SUPPLIED DATA.
(** [Elements::AddElement] *)
Definition AddElement (eid_ pid_ : Z) (e_ : Element) (e : Elements)
  : result Elements :=
  (* ensure the element id is unique *)
  if bool_decide (eid_ ∈ eids e) then Throw DuplicateIdError
  else Normal (push_element eid_ pid_ e_ e).

Definition rbind {A C} (r : result A) (k : A -> result C) : result C :=
  match r with
  | Normal a => k a
  | Throw e => Throw e
  | Undefined => Undefined
  | OutOfFuel => OutOfFuel
  end.

(** [Elements::GetElement(int k)] *)
Definition GetElement (e : Elements) (k : Z) : result Element :=
  rbind (vector_at (n1 e) k) (fun a1 =>
  rbind (vector_at (n2 e) k) (fun a2 =>
  rbind (vector_at (n3 e) k) (fun a3 =>
  rbind (vector_at (n4 e) k) (fun a4 =>
  rbind (vector_at (n5 e) k) (fun a5 =>
  rbind (vector_at (n6 e) k) (fun a6 =>
  rbind (vector_at (n7 e) k) (fun a7 =>
  rbind (vector_at (n8 e) k) (fun a8 =>
  Normal (mkElement a1 a2 a3 a4 a5 a6 a7 a8))))))))).

(** [Elements::GetElementID(int k)] *)
Definition GetElementID (e : Elements) (k : Z) : result Z :=
  vector_at (eids e) k.

(** [Elements::GetPartID(int k)] *)
Definition GetPartID (e : Elements) (k : Z) : result Z :=
  vector_at (pids e) k.

(** [Nodes::GetNode(int k)] *)
Definition GetNode (n : Nodes) (k : Z) : result Node :=
  rbind (vector_at (x n) k) (fun vx =>
  rbind (vector_at (y n) k) (fun vy =>
  rbind (vector_at (z n) k) (fun vz =>
  Normal (vx, vy, vz)))).

(** [Nodes::GetNodeID(int k)] *)
Definition GetNodeID (n : Nodes) (k : Z) : result Z :=
  vector_at (nids n) k.

Record FiniteElementObject := mkFEO {
  nodes : Nodes;
  elements : Elements;
  element_index : gmap Z Z;
  (** maps node ids to vector positions in the nodes list *)
  node_index : gmap Z Z
}.

Definition no_FiniteElementObject : FiniteElementObject :=
  mkFEO no_Nodes no_Elements ∅ ∅.
(** Both operations do store a record on the sample tables. *)
Example landowner_adds_pending_land :
  let st :=
    {| LandownerDashboard.ld_lands := []; LandownerDashboard.ld_loading := false;
       LandownerDashboard.ld_showAddModal := true;
       LandownerDashboard.ld_formData := mk_form "Plot B" "3" "" |} in
  let w' :=
    snd (@LandownerDashboard.handleAddLand ascii_runtime
           (Some (mk_profile "u" "landowner")) st (world0 "u" [])) in
  map (fun lr => (lr_id lr, lr_ownership_status lr, lr_owner_id lr))
      (land_records (w_db w'))
  = [("plotA", pending, Some "u"); ("new", pending, Some "u")]
  /\ alerts (w_log w') = [("Success", "Land record submitted for verification")].
Proof. vm_compute. split; reflexivity. Qed.

Example admin_adds_verified_land :
  let st :=
    {| AdminLandsScreen.al_lands := []; AdminLandsScreen.al_loading := false;
       AdminLandsScreen.al_showAddModal := true;
       AdminLandsScreen.al_formData := mk_form "Plot C" "12" "900" |} in
  let w' :=
    snd (@AdminLandsScreen.handleAddLand ascii_runtime
           (Some (mk_profile "root" "admin")) st (world0 "root" [])) in
  map (fun lr => (lr_id lr, lr_ownership_status lr, lr_verified_by lr))
      (land_records (w_db w'))
  = [("plotA", pending, None); ("new", verified, Some "root")].
Proof. vm_compute. reflexivity. Qed.
(** X11.  When [_crossover] returns, each child is as long as the parent
    in the same place, and at every position the two children hold the two
    parents' references of that position, either as they were or swapped:
    no reference is lost, invented or moved to another position. *)
Theorem crossover_keeps_positions (parent1 parent2 : Individual) (point : nat)
  (child1 child2 : Individual) :
  _crossover parent1 parent2 point = Some (child1, child2) ->
  List.length child1 = List.length parent1 /\
  List.length child2 = List.length parent2 /\
  forall i,
    (nth_error child1 i = nth_error parent1 i /\
     nth_error child2 i = nth_error parent2 i)
    \/ (nth_error child1 i = nth_error parent2 i /\
        nth_error child2 i = nth_error parent1 i).
Proof.
  unfold _crossover, list_copy.
  destruct (negb (List.length parent1 =? List.length parent2)%nat) eqn:El.
  - intro H. injection H as <- <-. auto.
  - apply negb_false_iff, Nat.eqb_eq in El.
    destruct (List.length parent1 <? 2)%nat; [discriminate|].
    destruct ((1 <=? point) && (point <=? List.length parent1 - 1))%nat eqn:Ep;
      [|discriminate].
    apply andb_prop in Ep. destruct Ep as [H1 H2].
    apply Nat.leb_le in H1, H2.
    intro H. injection H as <- <-.
    rewrite !length_app, !length_firstn, !length_skipn.
    split; [lia|]. split; [lia|].
    intro i. rewrite !nth_error_splice by lia.
    destruct (i <? point)%nat; auto.
Qed.

Lemma crossover_example :
  exists child1 child2,
    _crossover [0; 1; 2]%nat [3; 4; 5]%nat 1 = Some (child1, child2) /\
    List.length child1 = 3%nat /\ List.length child2 = 3%nat.
Proof.
  destruct (_crossover [0; 1; 2]%nat [3; 4; 5]%nat 1)
    as [[child1 child2]|] eqn:E; [|vm_compute in E; discriminate].
  exists child1, child2. split; [reflexivity|].
  destruct (crossover_keeps_positions _ _ _ _ _ E) as (H1 & H2 & _).
  auto.
Defined.

(** *** Mutation *)

Lemma mutate_loop_identity (draws : nat -> Jitter) (l : list Ref) (r : Ref) :
  forall st i,
    plant_id (mutate_loop st i l draws r) = plant_id (st r) /\
    plant_specs (mutate_loop st i l draws r) = plant_specs (st r).
Proof.
  induction l as [|a l IH]; simpl; intros st i; [auto|].
  destruct (IH (if ltb (coin (draws i)) 0.1
                then store_set st a (move (st a) (dx (draws i)) (dy (draws i)))
                else st) (S i)) as [-> ->].
  destruct (ltb (coin (draws i)) 0.1); [|auto].
  unfold store_set. destruct (Nat.eqb r a) eqn:E; [|auto].
  apply Nat.eqb_eq in E. subst. auto.
Qed.

Lemma mutate_loop_bounded (draws : nat -> Jitter) (l : list Ref) (r : Ref) :
  (forall i, -0.5 <= dx (draws i) <= 0.5 /\ -0.5 <= dy (draws i) <= 0.5) ->
  NoDup l ->
  forall st i,
    x (st r) - 0.5 <= x (mutate_loop st i l draws r) <= x (st r) + 0.5 /\
    y (st r) - 0.5 <= y (mutate_loop st i l draws r) <= y (st r) + 0.5.
Proof.
  intros Hd. induction l as [|a l IH]; intros Hnd st i.
  - simpl. lra.
  - inversion Hnd as [|a' l' Ha Hl]. subst. cbn [mutate_loop]. cbv zeta.
    destruct (Nat.eq_dec r a) as [->|Hne].
    + rewrite mutate_loop_frame by assumption.
      destruct (ltb (coin (draws i)) 0.1); [|lra].
      unfold store_set. rewrite Nat.eqb_refl. simpl.
      destruct (Hd i) as [Hx Hy]. lra.
    + set (st1 := if ltb (coin (draws i)) 0.1
                  then store_set st a
                         (move (st a) (dx (draws i)) (dy (draws i)))
                  else st).
      assert (Hsame : st1 r = st r).
      { unfold st1. destruct (ltb (coin (draws i)) 0.1); [|reflexivity].
        unfold store_set. apply Nat.eqb_neq in Hne. now rewrite Hne. }
      destruct (IH Hl st1 (S i)) as [Hx Hy].
      rewrite Hsame in Hx, Hy. split; assumption.
Qed.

ACTIVITY. Hand back the material above in full, exactly as written.

ANSWER TO THIS TASK.
(** [Elements::AddElement] *)
Definition AddElement (eid_ pid_ : Z) (e_ : Element) (e : Elements)
  : result Elements :=
  (* ensure the element id is unique *)
  if bool_decide (eid_ ∈ eids e) then Throw DuplicateIdError
  else Normal (push_element eid_ pid_ e_ e).

Definition rbind {A C} (r : result A) (k : A -> result C) : result C :=
  match r with
  | Normal a => k a
  | Throw e => Throw e
  | Undefined => Undefined
  | OutOfFuel => OutOfFuel
  end.

(** [Elements::GetElement(int k)] *)
Definition GetElement (e : Elements) (k : Z) : result Element :=
  rbind (vector_at (n1 e) k) (fun a1 =>
  rbind (vector_at (n2 e) k) (fun a2 =>
  rbind (vector_at (n3 e) k) (fun a3 =>
  rbind (vector_at (n4 e) k) (fun a4 =>
  rbind (vector_at (n5 e) k) (fun a5 =>
  rbind (vector_at (n6 e) k) (fun a6 =>
  rbind (vector_at (n7 e) k) (fun a7 =>
  rbind (vector_at (n8 e) k) (fun a8 =>
  Normal (mkElement a1 a2 a3 a4 a5 a6 a7 a8))))))))).

(** [Elements::GetElementID(int k)] *)
Definition GetElementID (e : Elements) (k : Z) : result Z :=
  vector_at (eids e) k.

(** [Elements::GetPartID(int k)] *)
Definition GetPartID (e : Elements) (k : Z) : result Z :=
  vector_at (pids e) k.

(** [Nodes::GetNode(int k)] *)
Definition GetNode (n : Nodes) (k : Z) : result Node :=
  rbind (vector_at (x n) k) (fun vx =>
  rbind (vector_at (y n) k) (fun vy =>
  rbind (vector_at (z n) k) (fun vz =>
  Normal (vx, vy, vz)))).

(** [Nodes::GetNodeID(int k)] *)
Definition GetNodeID (n : Nodes) (k : Z) : result Z :=
  vector_at (nids n) k.

Record FiniteElementObject := mkFEO {
  nodes : Nodes;
  elements : Elements;
  element_index : gmap Z Z;
  (** maps node ids to vector positions in the nodes list *)
  node_index : gmap Z Z
}.

Definition no_FiniteElementObject : FiniteElementObject :=
  mkFEO no_Nodes no_Elements ∅ ∅.
(** Both operations do store a record on the sample tables. *)
Example landowner_adds_pending_land :
  let st :=
    {| LandownerDashboard.ld_lands := []; LandownerDashboard.ld_loading := false;
       LandownerDashboard.ld_showAddModal := true;
       LandownerDashboard.ld_formData := mk_form "Plot B" "3" "" |} in
  let w' :=
    snd (@LandownerDashboard.handleAddLand ascii_runtime
           (Some (mk_profile "u" "landowner")) st (world0 "u" [])) in
  map (fun lr => (lr_id lr, lr_ownership_status lr, lr_owner_id lr))
      (land_records (w_db w'))
  = [("plotA", pending, Some "u"); ("new", pending, Some "u")]
  /\ alerts (w_log w') = [("Success", "Land record submitted for verification")].
Proof. vm_compute. split; reflexivity. Qed.

Example admin_adds_verified_land :
  let st :=
    {| AdminLandsScreen.al_lands := []; AdminLandsScreen.al_loading := false;
       AdminLandsScreen.al_showAddModal := true;
       AdminLandsScreen.al_formData := mk_form "Plot C" "12" "900" |} in
  let w' :=
    snd (@AdminLandsScreen.handleAddLand ascii_runtime
           (Some (mk_profile "root" "admin")) st (world0 "root" [])) in
  map (fun lr => (lr_id lr, lr_ownership_status lr, lr_verified_by lr))
      (land_records (w_db w'))
  = [("plotA", pending, None); ("new", verified, Some "root")].
Proof. vm_compute. reflexivity. Qed.
(** X11.  When [_crossover] returns, each child is as long as the parent
    in the same place, and at every position the two children hold the two
    parents' references of that position, either as they were or swapped:
    no reference is lost, invented or moved to another position. *)
Theorem crossover_keeps_positions (parent1 parent2 : Individual) (point : nat)
  (child1 child2 : Individual) :
  _crossover parent1 parent2 point = Some (child1, child2) ->
  List.length child1 = List.length parent1 /\
  List.length child2 = List.length parent2 /\
  forall i,
    (nth_error child1 i = nth_error parent1 i /\
     nth_error child2 i = nth_error parent2 i)
    \/ (nth_error child1 i = nth_error parent2 i /\
        nth_error child2 i = nth_error parent1 i).
Proof.
  unfold _crossover, list_copy.
  destruct (negb (List.length parent1 =? List.length parent2)%nat) eqn:El.
  - intro H. injection H as <- <-. auto.
  - apply negb_false_iff, Nat.eqb_eq in El.
    destruct (List.length parent1 <? 2)%nat; [discriminate|].
    destruct ((1 <=? point) && (point <=? List.length parent1 - 1))%nat eqn:Ep;
      [|discriminate].
    apply andb_prop in Ep. destruct Ep as [H1 H2].
    apply Nat.leb_le in H1, H2.
    intro H. injection H as <- <-.
    rewrite !length_app, !length_firstn, !length_skipn.
    split; [lia|]. split; [lia|].
    intro i. rewrite !nth_error_splice by lia.
    destruct (i <? point)%nat; auto.
Qed.

Lemma crossover_example :
  exists child1 child2,
    _crossover [0; 1; 2]%nat [3; 4; 5]%nat 1 = Some (child1, child2) /\
    List.length child1 = 3%nat /\ List.length child2 = 3%nat.
Proof.
  destruct (_crossover [0; 1; 2]%nat [3; 4; 5]%nat 1)
    as [[child1 child2]|] eqn:E; [|vm_compute in E; discriminate].
  exists child1, child2. split; [reflexivity|].
  destruct (crossover_keeps_positions _ _ _ _ _ E) as (H1 & H2 & _).
  auto.
Defined.

(** *** Mutation *)

Lemma mutate_loop_identity (draws : nat -> Jitter) (l : list Ref) (r : Ref) :
  forall st i,
    plant_id (mutate_loop st i l draws r) = plant_id (st r) /\
    plant_specs (mutate_loop st i l draws r) = plant_specs (st r).
Proof.
  induction l as [|a l IH]; simpl; intros st i; [auto|].
  destruct (IH (if ltb (coin (draws i)) 0.1
                then store_set st a (move (st a) (dx (draws i)) (dy (draws i)))
                else st) (S i)) as [-> ->].
  destruct (ltb (coin (draws i)) 0.1); [|auto].
  unfold store_set. destruct (Nat.eqb r a) eqn:E; [|auto].
  apply Nat.eqb_eq in E. subst. auto.
Qed.

Lemma mutate_loop_bounded (draws : nat -> Jitter) (l : list Ref) (r : Ref) :
  (forall i, -0.5 <= dx (draws i) <= 0.5 /\ -0.5 <= dy (draws i) <= 0.5) ->
  NoDup l ->
  forall st i,
    x (st r) - 0.5 <= x (mutate_loop st i l draws r) <= x (st r) + 0.5 /\
    y (st r) - 0.5 <= y (mutate_loop st i l draws r) <= y (st r) + 0.5.
Proof.
  intros Hd. induction l as [|a l IH]; intros Hnd st i.
  - simpl. lra.
  - inversion Hnd as [|a' l' Ha Hl]. subst. cbn [mutate_loop]. cbv zeta.
    destruct (Nat.eq_dec r a) as [->|Hne].
    + rewrite mutate_loop_frame by assumption.
      destruct (ltb (coin (draws i)) 0.1); [|lra].
      unfold store_set. rewrite Nat.eqb_refl. simpl.
      destruct (Hd i) as [Hx Hy]. lra.
    + set (st1 := if ltb (coin (draws i)) 0.1
                  then store_set st a
                         (move (st a) (dx (draws i)) (dy (draws i)))
                  else st).
      assert (Hsame : st1 r = st r).
      { unfold st1. destruct (ltb (coin (draws i)) 0.1); [|reflexivity].
        unfold store_set. apply Nat.eqb_neq in Hne. now rewrite Hne. }
      destruct (IH Hl st1 (S i)) as [Hx Hy].
      rewrite Hsame in Hx, Hy. split; assumption.
Qed.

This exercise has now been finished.